LinuxLists.cc - [PATCH] sched/pi: Reweight fair_policy() tasks when inheriting prio

2024-04-03 01:00:06

Subject: [PATCH] sched/pi: Reweight fair_policy() tasks when inheriting prio

For fair tasks inheriting the priority (nice) without reweighting is
a NOP as the task's share won't change.

This is visible when running with PTHREAD_PRIO_INHERIT where fair tasks
with low priority values are susceptible to starvation leading to PI
like impact on lock contention.

The logic in rt_mutex will reset these low priority fair tasks into nice
0, but without the additional reweight operation to actually update the
weights, it doesn't have the desired impact of boosting them to allow
them to run sooner/longer to release the lock.

Apply the reweight for fair_policy() tasks to achieve the desired boost
for those low nice values tasks. Note that boost here means resetting
their nice to 0; as this is what the current logic does for fair tasks.

Handling of idle_policy() requires more code refactoring and is not
handled yet. idle_policy() are treated specially and only run when the
CPU is idle and get a hardcoded low weight value. Changing weights won't
be enough without a promotion first to SCHED_OTHER.

Tested with a test program that creates three threads.

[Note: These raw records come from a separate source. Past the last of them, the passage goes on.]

(** The part of [switchuvm] after its checks; [pushcli] and [popcli] around it
    are in Spinlock.v. *)
Definition switchuvm (kstack pgdir : Z) (s : desc) : desc :=
  let d := SEG16 STS_T32A ts_addr (TSSZ - 1) 0 in
  let s := set_gdt SEG_TSS d s in
  let s := set_gdt SEG_TSS (Segdesc (lim_15_0 d) (base_15_0 d) (base_23_16 d) (sd_type d) 0 (sd_dpl d) (sd_p d)
    (lim_19_16 d) (sd_avl d) (sd_rsv1 d) (sd_db d) (sd_g d) (base_31_24 d)) s in
  let s := set_ts (Taskstate (u32 (kstack + KSTACKSIZE)) (Z.shiftl SEG_KDATA 3) 0xFFFF) s in
  let s := ltr (Z.shiftl SEG_TSS 3) s in
  lcr3 (V2P pgdir) s.
End desc_code.

(** ** What the processor reads *)

(** A segment: base, limit in bytes, type, application or system, privilege
    level, present, 32-bit. *)
Record hwseg := HwSeg { hs_base : Z; hs_limit : Z; hs_type : Z; hs_s : Z; hs_dpl : Z; hs_p : Z; hs_db : Z }.
Definition hw_seg (b : Z) : hwseg :=
  let lim := field b 0 16 + 2 ^ 16 * field b 48 4 in
  HwSeg (field b 16 16 + 2 ^ 16 * field b 32 8 + 2 ^ 24 * field b 56 8)
    (if decide (field b 55 1 = 1) then lim * 4096 + 4095 else lim)
    (field b 40 4) (field b 44 1) (field b 45 2) (field b 47 1) (field b 54 1).

(** A gate: offset, selector, type, privilege level, present. *)
Record hwgate := HwGate { hg_off : Z; hg_sel : Z; hg_type : Z; hg_dpl : Z; hg_p : Z }.
Definition hw_gate (b : Z) : hwgate :=
  HwGate (field b 0 16 + 2 ^ 16 * field b 48 16) (field b 16 16) (field b 40 4) (field b 45 2) (field b 47 1).

(** The descriptor of a selector, and the gate of a vector, if they are within
    the limits of the tables. *)
Definition segment (s : desc) (sel : Z) : option hwseg :=
  if decide (8 * (sel / 8) + 7 ≤ d_gdtr s) then d ← d_gdt s !! Z.to_nat (sel / 8); Some (hw_seg (pack (segdesc_fields d))) else None.
Definition gate (s : desc) (n : Z) : option hwgate :=
  if decide (8 * n + 7 ≤ d_idtr s) then g ← d_idt s !! Z.to_nat n; Some (hw_gate (pack (gatedesc_fields g))) else None.

(** Each field of a descriptor is read where it was put. *)
Lemma seg_view d : hw_seg (pack (segdesc_fields d)) =
  let lim := lim_15_0 d `mod` 2 ^ 16 + 2 ^ 16 * (lim_19_16 d `mod` 2 ^ 4) in
  HwSeg (base_15_0 d `mod` 2 ^ 16 + 2 ^ 16 * (base_23_16 d `mod` 2 ^ 8) + 2 ^ 24 * (base_31_24 d `mod` 2 ^ 8))
    (if decide (sd_g d `mod` 2 ^ 1 = 1) then lim * 4096 + 4095 else lim)
    (sd_type d `mod` 2 ^ 4) (sd_s d `mod` 2 ^ 1) (sd_dpl d `mod` 2 ^ 2) (sd_p d `mod` 2 ^ 1) (sd_db d `mod` 2 ^ 1).
Proof.
  assert (Hf := λ i v w, field_at (segdesc_fields d) i v w ltac:(repeat constructor; simpl; lia)).
  unfold hw_seg.
  rewrite (Hf 0%nat _ _ eq_refl : field _ 0 16 = _), (Hf 1%nat _ _ eq_refl : field _ 16 16 = _), (Hf 2%nat _ _ eq_refl : field _ 32 8 = _),
    (Hf 3%nat _ _ eq_refl : field _ 40 4 = _), (Hf 4%nat _ _ eq_refl : field _ 44 1 = _), (Hf 5%nat _ _ eq_refl : field _ 45 2 = _),
    (Hf 6%nat _ _ eq_refl : field _ 47 1 = _), (Hf 7%nat _ _ eq_refl : field _ 48 4 = _), (Hf 10%nat _ _ eq_refl : field _ 54 1 = _),
    (Hf 11%nat _ _ eq_refl : field _ 55 1 = _), (Hf 12%nat _ _ eq_refl : field _ 56 8 = _). done.
Qed.

Lemma gate_view g : hw_gate (pack (gatedesc_fields g)) =
  HwGate (off_15_0 g `mod` 2 ^ 16 + 2 ^ 16 * (off_31_16 g `mod` 2 ^ 16)) (gd_cs g `mod` 2 ^ 16) (gd_type g `mod` 2 ^ 4) (gd_dpl g `mod` 2 ^ 2) (gd_p g `mod` 2 ^ 1).
Proof.
  assert (Hf := λ i v w, field_at (gatedesc_fields g) i v w ltac:(repeat constructor; simpl; lia)).
  unfold hw_gate.
  rewrite (Hf 0%nat _ _ eq_refl : field _ 0 16 = _), (Hf 1%nat _ _ eq_refl : field _ 16 16 = _), (Hf 4%nat _ _ eq_refl : field _ 40 4 = _),
    (Hf 6%nat _ _ eq_refl : field _ 45 2 = _), (Hf 7%nat _ _ eq_refl : field _ 47 1 = _), (Hf 8%nat _ _ eq_refl : field _ 48 16 = _). done.
Qed.

Lemma low_bits x n : 0 ≤ n → Z.land x (Z.ones n) `mod` 2 ^ n = x `mod` 2 ^ n.
Proof. intros Hn. rewrite Z.land_ones by done. apply Z.mod_mod. lia. Qed.

(** A word from its parts. *)
Lemma join_word x : is_u32 x → x `mod` 2 ^ 16 + 2 ^ 16 * (Z.shiftr x 16 `mod` 2 ^ 16) = x.
Proof.
  unfold is_u32. intros Hx. rewrite Z.shiftr_div_pow2 by lia. change (2 ^ 32) with 4294967296 in Hx. change (2 ^ 16) with 65536. Z.to_euclidean_division_equations. lia.
Qed.

Lemma join_base x : is_u32 x → x `mod` 2 ^ 16 + 2 ^ 16 * (Z.shiftr x 16 `mod` 2 ^ 8) + 2 ^ 24 * (Z.shiftr x 24 `mod` 2 ^ 8) = x.
Proof.
  unfold is_u32. intros Hx. rewrite !Z.shiftr_div_pow2 by lia. change (2 ^ 32) with 4294967296 in Hx. change (2 ^ 16) with 65536. change (2 ^ 8) with 256.
  change (2 ^ 24) with 16777216. Z.to_euclidean_division_equations. lia.
Qed.

(** [SEG] makes a segment of whole pages, [SETGATE] a gate to the handler. *)
Lemma SEG_view type base lim dpl : is_u32 base → is_u32 lim → 0 ≤ type < 16 → 0 ≤ dpl < 4 →
  hw_seg (pack (segdesc_fields (SEG type base lim dpl))) = HwSeg base (lim / 4096 * 4096 + 4095) type 1 dpl 1 1.
Proof.
  intros Hb Hl Ht Hd. rewrite seg_view. unfold SEG. cbn [lim_15_0 base_15_0 base_23_16 sd_type sd_s sd_dpl sd_p lim_19_16 sd_db sd_g base_31_24].
  change 0xffff with (Z.ones 16). change 0xff with (Z.ones 8). rewrite !low_bits by lia. rewrite (join_base base Hb). rewrite decide_True by done.
  rewrite (Z.mod_small type), (Z.mod_small dpl) by (change (2 ^ 4) with 16; change (2 ^ 2) with 4; lia). f_equal.
  unfold is_u32 in Hl. rewrite !Z.shiftr_div_pow2 by lia. change (2 ^ 32) with 4294967296 in Hl. change (2 ^ 12) with 4096. change (2 ^ 28) with 268435456.
  change (2 ^ 16) with 65536. change (2 ^ 4) with 16. Z.to_euclidean_division_equations. lia.
Qed.

Lemma SETGATE_view istrap sel off dpl : is_u32 off → 0 ≤ sel < 2 ^ 16 → 0 ≤ dpl < 4 →
  hw_gate (pack (gatedesc_fields (SETGATE istrap sel off dpl))) = HwGate off sel (if istrap then STS_TG32 else STS_IG32) dpl 1.
Proof.
  intros Ho Hs Hd. rewrite gate_view. unfold SETGATE. cbn [off_15_0 gd_cs gd_type gd_dpl gd_p off_31_16]. change 0xffff with (Z.ones 16).
  rewrite low_bits, (join_word off Ho), (Z.mod_small sel), (Z.mod_small dpl) by (change (2 ^ 2) with 4; lia). by destruct istrap.
Qed.

(** The loop of [tvinit] fills the table. *)
Lemma gates_set (f : Z → gatedesc) s (k : nat) : (k ≤ length (d_idt s))%nat →
  foldl (λ s i, set_idt i (f i) s) s (seqZ 0 (Z.of_nat k)) =
  Desc (d_gdt s) (d_ts s) ((f <$> seqZ 0 (Z.of_nat k)) ++ drop k (d_idt s)) (d_gdtr s) (d_idtr s) (d_tr s) (d_cr3 s).
Proof.
  induction k as [|k IH]; intros Hk; [by destruct s|]. rewrite seqZ_S, foldl_snoc, IH by lia. unfold set_idt. cbn [d_gdt d_ts d_idt d_gdtr d_idtr d_tr d_cr3].
  f_equal. rewrite fmap_app, Z.add_0_l, Nat2Z.id, insert_app_r_alt by (rewrite length_fmap, length_seqZ; lia).
  rewrite <-app_assoc. f_equal. rewrite length_fmap, length_seqZ, Nat2Z.id, Nat.sub_diag.
  destruct (lookup_lt_is_Some_2 (d_idt s) k ltac:(lia)) as [x Hx]. by rewrite (drop_S _ _ _ Hx).
Qed.

(** The tables after [seginit], [tvinit], [idtinit] and a [switchuvm]. *)
Definition tables (vectors : Z → Z) (ts_addr kstack pgdir : Z) : desc :=
  switchuvm ts_addr kstack pgdir (idtinit (tvinit vectors (seginit desc_boot))).

Definition flat (type dpl : Z) : hwseg := HwSeg 0 0xffffffff type 1 dpl 1 1.
Definition the_gate (vectors : Z → Z) (n : Z) : hwgate :=
  if decide (n = T_SYSCALL) then HwGate (vectors n) (8 * SEG_KCODE) STS_TG32 DPL_USER 1 else HwGate (vectors n) (8 * SEG_KCODE) STS_IG32 0 1.

Lemma tables_gate vectors ts_addr kstack pgdir n : (∀ n, is_u32 (vectors n)) → 0 ≤ n < 256 →
  gate (tables vectors ts_addr kstack pgdir) n = Some (the_gate vectors n).
Proof.
  intros Hv Hn. unfold tables, tvinit. set (s := seginit desc_boot). change (seqZ 0 256) with (seqZ 0 (Z.of_nat 256)).
  rewrite (gates_set (λ i, SETGATE false (Z.shiftl SEG_KCODE 3) (vectors i) 0)) by done. unfold gate. rewrite decide_True by (simpl; lia).
  cbn [switchuvm idtinit set_idt set_gdt set_ts ltr lcr3 lidt d_idt d_gdt d_ts d_gdtr d_idtr d_tr d_cr3]. unfold the_gate. destruct (decide (n = T_SYSCALL)) as [->|Hne].
  - rewrite list_lookup_insert_eq by (rewrite length_app, length_fmap, length_seqZ; unfold T_SYSCALL; lia). cbv [mbind option_bind].
    by rewrite SETGATE_view.
  - rewrite list_lookup_insert_ne by (unfold T_SYSCALL in *; lia). rewrite lookup_app_l by (rewrite length_fmap, length_seqZ; lia).
    rewrite list_lookup_fmap, lookup_seqZ_lt by lia. cbn [fmap option_fmap option_map mbind option_bind]. rewrite Z.add_0_l, Z2Nat.id by lia. by rewrite SETGATE_view.
Qed.

Lemma tables_gdt vectors ts_addr kstack pgdir : d_gdt (tables vectors ts_addr kstack pgdir) =
  [zero_seg; SEG 10 0 0xffffffff 0; SEG 2 0 0xffffffff 0; SEG 10 0 0xffffffff 3; SEG 2 0 0xffffffff 3;
   Segdesc 103 (Z.land ts_addr 0xffff) (Z.land (Z.shiftr ts_addr 16) 0xff) 9 0 0 1 0 0 0 1 0 (Z.shiftr ts_addr 24)].
Proof.
  unfold tables, tvinit. change (seqZ 0 256) with (seqZ 0 (Z.of_nat 256)). by rewrite (gates_set (λ i, SETGATE false (Z.shiftl SEG_KCODE 3) (vectors i) 0)) by done.
Qed.

Lemma tables_gdtr vectors ts_addr kstack pgdir : d_gdtr (tables vectors ts_addr kstack pgdir) = 47.
Proof. done. Qed.

Lemma tables_ts vectors ts_addr kstack pgdir : d_ts (tables vectors ts_addr kstack pgdir) = Taskstate (u32 (kstack + KSTACKSIZE)) 16 0xFFFF.
Proof. done. Qed.

Lemma tables_kcode vectors ts_addr kstack pgdir : segment (tables vectors ts_addr kstack pgdir) 8 = Some (flat 10 0).
Proof. unfold segment. rewrite tables_gdtr, tables_gdt. by vm_compute. Qed.
Lemma tables_kdata vectors ts_addr kstack pgdir : segment (tables vectors ts_addr kstack pgdir) 16 = Some (flat 2 0).
Proof. unfold segment. rewrite tables_gdtr, tables_gdt. by vm_compute. Qed.
Lemma tables_ucode vectors ts_addr kstack pgdir : segment (tables vectors ts_addr kstack pgdir) 27 = Some (flat 10 DPL_USER).
Proof. unfold segment. rewrite tables_gdtr, tables_gdt. by vm_compute. Qed.
Lemma tables_udata vectors ts_addr kstack pgdir : segment (tables vectors ts_addr kstack pgdir) 35 = Some (flat 2 DPL_USER).
Proof. unfold segment. rewrite tables_gdtr, tables_gdt. by vm_compute. Qed.

(** C25. The CPU's tables, as the processor reads them after [seginit], [tvinit],
    [idtinit] and [switchuvm]: kernel and user segments cover the whole address
    space with privilege levels 0 and 3, and there is no other segment but the
    task state; each of the 256 vectors leads to its entry point in the kernel's
    code segment; all are interrupt gates that user code cannot call, except
    for [T_SYSCALL], a trap gate that it can; an interrupt in user mode switches
    to the top of the process's kernel stack, and the I/O permission map is
    outside of the task state, so that user code has no access to ports. *)
Theorem descriptors_correct vectors ts_addr kstack pgdir : (∀ n, is_u32 (vectors n)) → is_u32 ts_addr →
  let s := tables vectors ts_addr kstack pgdir in
  segment s (8 * SEG_KCODE) = Some (flat 10 0) ∧ segment s (8 * SEG_KDATA) = Some (flat 2 0) ∧
  segment s (8 * SEG_UCODE + DPL_USER) = Some (flat 10 DPL_USER) ∧ segment s (8 * SEG_UDATA + DPL_USER) = Some (flat 2 DPL_USER) ∧
  segment s (d_tr s) = Some (HwSeg ts_addr (TSSZ - 1) STS_T32A 0 0 1 1) ∧
  (∀ sel x, 0 ≤ sel → segment s sel = Some x → hs_p x = 1 → SEG_KCODE ≤ sel / 8 ≤ SEG_TSS) ∧
  (∀ n, 0 ≤ n < 256 → gate s n = Some (the_gate vectors n)) ∧ (∀ n, 256 ≤ n → gate s n = None) ∧
  d_ts s = Taskstate (u32 (kstack + KSTACKSIZE)) (8 * SEG_KDATA) 0xFFFF ∧ TSSZ - 1 < ts_iomb (d_ts s) ∧ d_cr3 s = V2P pgdir.
Proof.
  intros Hv Ht s. pose proof (tables_gdtr vectors ts_addr kstack pgdir : d_gdtr s = _) as Hg. pose proof (tables_gdt vectors ts_addr kstack pgdir : d_gdt s = _) as Hs.
  split_and!.
  - apply tables_kcode.
  - apply tables_kdata.
  - apply tables_ucode.
  - apply tables_udata.
  - change (d_tr s) with 40. unfold segment. rewrite Hg, Hs, decide_True by done. change (Z.to_nat (40 / 8)) with 5%nat. cbn [lookup list_lookup mbind option_bind].
    rewrite seg_view. cbn [lim_15_0 base_15_0 base_23_16 sd_type sd_s sd_dpl sd_p lim_19_16 sd_db sd_g base_31_24].
    change 0xffff with (Z.ones 16). change 0xff with (Z.ones 8). rewrite !low_bits by lia. by rewrite (join_base ts_addr Ht).
  - intros sel x Hsel Hx Hp. unfold segment in Hx. rewrite Hg in Hx. case_decide as Hd; [|done]. unfold SEG_KCODE, SEG_TSS.
    destruct (decide (sel / 8 = 0)) as [He|He]; [|Z.to_euclidean_division_equations; lia]. rewrite He, Hs in Hx. cbn in Hx. by injection Hx as <-.
  - intros n Hn. by apply tables_gate.
  - intros n Hn. unfold gate. assert (Hi : d_idtr s = 2047) by done. rewrite Hi. by rewrite decide_False by lia.
  - done.
  - done.
  - done.
Qed.

(** ** Witness *)

Definition demo_vectors (n : Z) : Z := u32 (0x80106000 + 16 * n).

1. main thread that spanws high prio and low prio task and busy
loops

2. low priority thread that holds a pthread_mutex() with
PTHREAD_PRIO_INHERIT protocol. Runs at nice +10. Busy loops
after holding the lock.

3. high priority thread that holds a pthread_mutex() with
PTHREADPTHREAD_PRIO_INHERIT, but made to start after the low
priority thread. Runs at nice 0. Should remain blocked by the
low priority thread.

All tasks are pinned to CPU0.

Without the patch I can see the low priority thread running only for
~10% of the time which is what expected without it being boosted.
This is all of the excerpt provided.